引言
2026年,Agent 不再是"全自动"或"全人工"的二元选择——而是光谱上的渐进式协作。从"全自动执行"到"每一步都确认",中间有无数种可能。好的 Agent 设计让人类知道何时需要介入,何时可以放手。本文探讨人机协作的设计模式。
一、人机协作光谱
全自主 Agent 全人工控制
◀─────────┬─────────┬─────────┬─────────▶
│ │ │
全自动执行 需确认 需监督 需审批
(Auto) (Confirm) (Supervise) (Approve)
设计原则:让 Agent 做它能做好的,让人做只有人能做的
| 模式 | 自动化程度 | 人类参与点 | 适用场景 |
|---|---|---|---|
| 全自动 | 100% | 事后审计 | 低风险、高频、标准化任务 |
| 需确认 | 80% | 关键决策点 | 中风险、需合规 |
| 需监督 | 50% | 持续监控 | 高风险、创造性任务 |
| 需审批 | 20% | 每步审批 | 高风险、不可撤销 |
二、全自动模式设计
2.1 适用条件
全自动 Agent 只有在满足以下条件时才安全:
class AutoModeSafetyCheck:
"""全自动模式安全检查"""
SAFETY_RULES = [
# 1. 任务风险评级
("task_risk_level", "low"), # 必须是低风险任务
("output_reversibility", True), # 输出必须可撤销
("cost_per_execution", 1.0), # 单次成本 < $1
("data_access_level", "public"), # 仅访问公开数据
("external_api_calls", "read_only"), # 外部调用只读
# 2. 质量保障
("quality_score_threshold", 0.95), # 质量评分 > 95%
("error_rate_threshold", 0.01), # 错误率 < 1%
("test_coverage", 0.90), # 测试覆盖率 > 90%
# 3. 监控
("real_time_monitoring", True), # 实时监控
("alert_on_anomaly", True), # 异常告警
("automatic_rollback", True), # 自动回滚
]
def can_auto_mode(
self,
task: Task,
agent: Agent
) -> SafetyAssessment:
violations = []
# 检查任务风险
risk = self._assess_risk(task)
if risk.level != "low":
violations.append(f"Task risk level: {risk.level}")
# 检查 Agent 历史表现
metrics = agent.get_performance_metrics(days=30)
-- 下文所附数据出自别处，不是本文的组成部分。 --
(** X3: the commission is decided by the own and office collections, the
    six term counters and the commission type alone: two entries that
    agree on these get the same commission whatever their center
    collection, loan collection, no-bonus books, deductions, basic salary,
    contractual salary and manager context. *)
Theorem commission_independent
    (bonusRates : Qc -> number) (entry entry' : SalaryEntry.t)
    (base base' : number) (ratesMap : gmap string CommissionStructure.t)
    (override : option string)
    (managerContext managerContext' : option ManagerContext.t) :
  SalaryEntry.own_somity_collection entry'
    = SalaryEntry.own_somity_collection entry ->
  SalaryEntry.office_somity_collection entry'
    = SalaryEntry.office_somity_collection entry ->
  SalaryEntry.book_1_5 entry' = SalaryEntry.book_1_5 entry ->
  SalaryEntry.book_3 entry' = SalaryEntry.book_3 entry ->
  SalaryEntry.book_5 entry' = SalaryEntry.book_5 entry ->
  SalaryEntry.book_8 entry' = SalaryEntry.book_8 entry ->
  SalaryEntry.book_10 entry' = SalaryEntry.book_10 entry ->
  SalaryEntry.book_12 entry' = SalaryEntry.book_12 entry ->
  SalaryEntry.commission_type entry' = SalaryEntry.commission_type entry ->
  SalaryEntry.commission
    (recalculateEntry bonusRates entry' base' ratesMap override managerContext')
  = SalaryEntry.commission
      (recalculateEntry bonusRates entry base ratesMap override managerContext).
Proof.
  intros Ho Hf H1 H2 H3 H4 H5 H6 Ht.
  unfold recalculateEntry. cbv zeta. cbn [SalaryEntry.commission].
  now rewrite Ho, Hf, H1, H2, H3, H4, H5, H6, Ht.
Qed.

(** The scenario entry, and the same entry with 700 of center collection,
    90 of loan collection, a lowered basic salary, a late hour and a stale
    incentive, recalculated for a manager. *)
Lemma commission_independent_witness :
  SalaryEntry.commission
    (recalculateEntry Samples.bonusRates
       (Samples.entry (ofZ 20000) (ofZ 1000) (ofZ 500) (ofZ 700) (ofZ 90)
          (ofZ 2) (ofZ 1) (ofZ 0) (ofZ 0) (ofZ 40))
       (ofZ 30000) Samples.ratesMap None
       (Some (Samples.managerOf (ofZ 10000))))
  = SalaryEntry.commission
      (recalculateEntry Samples.bonusRates Samples.scenarioEntry (ofZ 26000)
         Samples.ratesMap None None).
Proof.
  apply commission_independent; reflexivity.
Defined.
(** C1, for batch functions that return a promise whatever the ids, and
    for [plain] keys: take a scheduling window opened at any point of the
    loader's life where no timer is pending, the keys requested before
    being [safe].  When it closes the batch
    function has been invoked at most once since the loader was built; every
    call of the window settles as the one query does, through the selection
    of a key with the same property name; and two calls of the window with
    the same key settle alike. *)
Theorem window_dedup StringToNumber (f : BatchFn) options es keys :
  (∀ ids, ∃ q, f ids = inr q) →
  Forall safe_event es → Forall plain keys →
  let w0 := run es (new_world (constructor (Some f) options)) in
  timers w0 = [] →
  let w := run (window keys) w0 in
  length (batch_calls w) ≤ 1
  ∧ ∀ i key, keys !! i = Some key →
      (∃ q key',
         queries w = [q]
         ∧ ToPropertyKey key' = ToPropertyKey key
         ∧ result StringToNumber w (length (calls w0) + i)
           = settle StringToNumber q key')
      ∧ ∀ j, keys !! j = Some key →
          result StringToNumber w (length (calls w0) + j)
          = result StringToNumber w (length (calls w0) + i).
Proof.
  intros Hf _ Hplain%plain_ordinary w0 Hts w. split.
  { unfold w, w0. rewrite <-run_app. by apply invoked_at_most_once. }
  assert (wf f w0) as Hw0 by apply wf_run, wf_new_world.
  destruct (window_spec f keys w0 Hplain Hw0 Hts)
    as (Hw & _ & _ & _ & _ & Hc & _); [by intros _|].
  fold w in Hw, Hc. intros i key Hi.
  destruct (Hc i key Hi) as (p & Hp & Hcase). split.
  - destruct (returned_settles StringToNumber f w _ _ _ Hw Hp)
      as (q & k' & Hq & _ & Hname & Hres).
    eauto.
  - intros j Hj. destruct (Hc j key Hj) as (p' & Hp' & Hcase').
    destruct (cached (promises (this w0)) key).
    + subst p p'. unfold result. by rewrite Hp, Hp'.
    + destruct Hcase as [_ Hth], Hcase' as [_ Hth'].
      destruct (returned_settles StringToNumber f w _ _ _ Hw Hp)
        as (q & _ & Hq & _).
      rewrite (result_returned StringToNumber w _ _ _ _ q Hp Hth Hq).
      by rewrite (result_returned StringToNumber w _ _ _ _ q Hp' Hth' Hq).
Qed.

Lemma window_dedup_witness :
  let w0 :=
    run [CallLoad (VNum (Int 1)); Fire]
      (new_world (constructor (Some users) None)) in
  let w := run (window [VNum (Int 2); VStr "2"; VNum (Int 1)]) w0 in
  length (batch_calls w) ≤ 1
  ∧ ∀ i key, [VNum (Int 2); VStr "2"; VNum (Int 1)] !! i = Some key →
      (∃ q key',
         queries w = [q]
         ∧ ToPropertyKey key' = ToPropertyKey key
         ∧ result decimal_StringToNumber w (length (calls w0) + i)
           = settle decimal_StringToNumber q key')
      ∧ ∀ j, [VNum (Int 2); VStr "2"; VNum (Int 1)] !! j = Some key →
          result decimal_StringToNumber w (length (calls w0) + j)
          = result decimal_StringToNumber w (length (calls w0) + i).
Proof.
  apply (window_dedup decimal_StringToNumber users None
           [CallLoad (VNum (Int 1)); Fire]
           [VNum (Int 2); VStr "2"; VNum (Int 1)]).
  - intros ids. eexists. reflexivity.
  - repeat constructor.
  - repeat constructor.
  - reflexivity.
Defined.

(** C2 does not hold: two keys in two ticks, and the batch function is
    invoked for the first only. *)
Lemma second_tick_starts_no_batch :
  ¬ (∀ (f : BatchFn) options key1 key2,
       ToPropertyKey key1 ≠ ToPropertyKey key2 →
       length (batch_calls
                 (run [CallLoad key1; Fire; CallLoad key2; Fire]
                    (new_world (constructor (Some f) options))))
       = 2).
Proof.
  intros Hclaim.
  specialize (Hclaim users None (VNum (Int 1)) (VNum (Int 2))).
  vm_compute in Hclaim. specialize (Hclaim ltac:(discriminate)).
  discriminate.
Qed.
if metrics.error_rate > 0.01:
violations.append(f"Error rate: {metrics.error_rate:.1%}")
if metrics.avg_quality < 0.95:
violations.append(f"Quality score: {metrics.avg_quality:.1%}")
# 检查成本
estimated_cost = agent.estimate_cost(task)
if estimated_cost > 1.0:
violations.append(f"Estimated cost: ${estimated_cost:.2f}")
return SafetyAssessment(
can_auto=len(violations) == 0,
violations=violations,
recommended_mode="auto" if not violations else "confirm",
confidence=1.0 - len(violations) * 0.2
)
2.2 全自动 Agent 的护栏
class AutoModeGuardrails:
"""全自动模式的护栏"""
def __init__(self):
self.rules = self._load_guardrails()
async def pre_check(self, task: Task) -> GuardrailResult:
"""执行前检查"""
violations = []
# 1. 输入安全检查
if self._contains_sensitive_data(task.input):
violations.append("Input contains sensitive data")
# 2. 成本预估
estimated_cost = self._estimate_cost(task)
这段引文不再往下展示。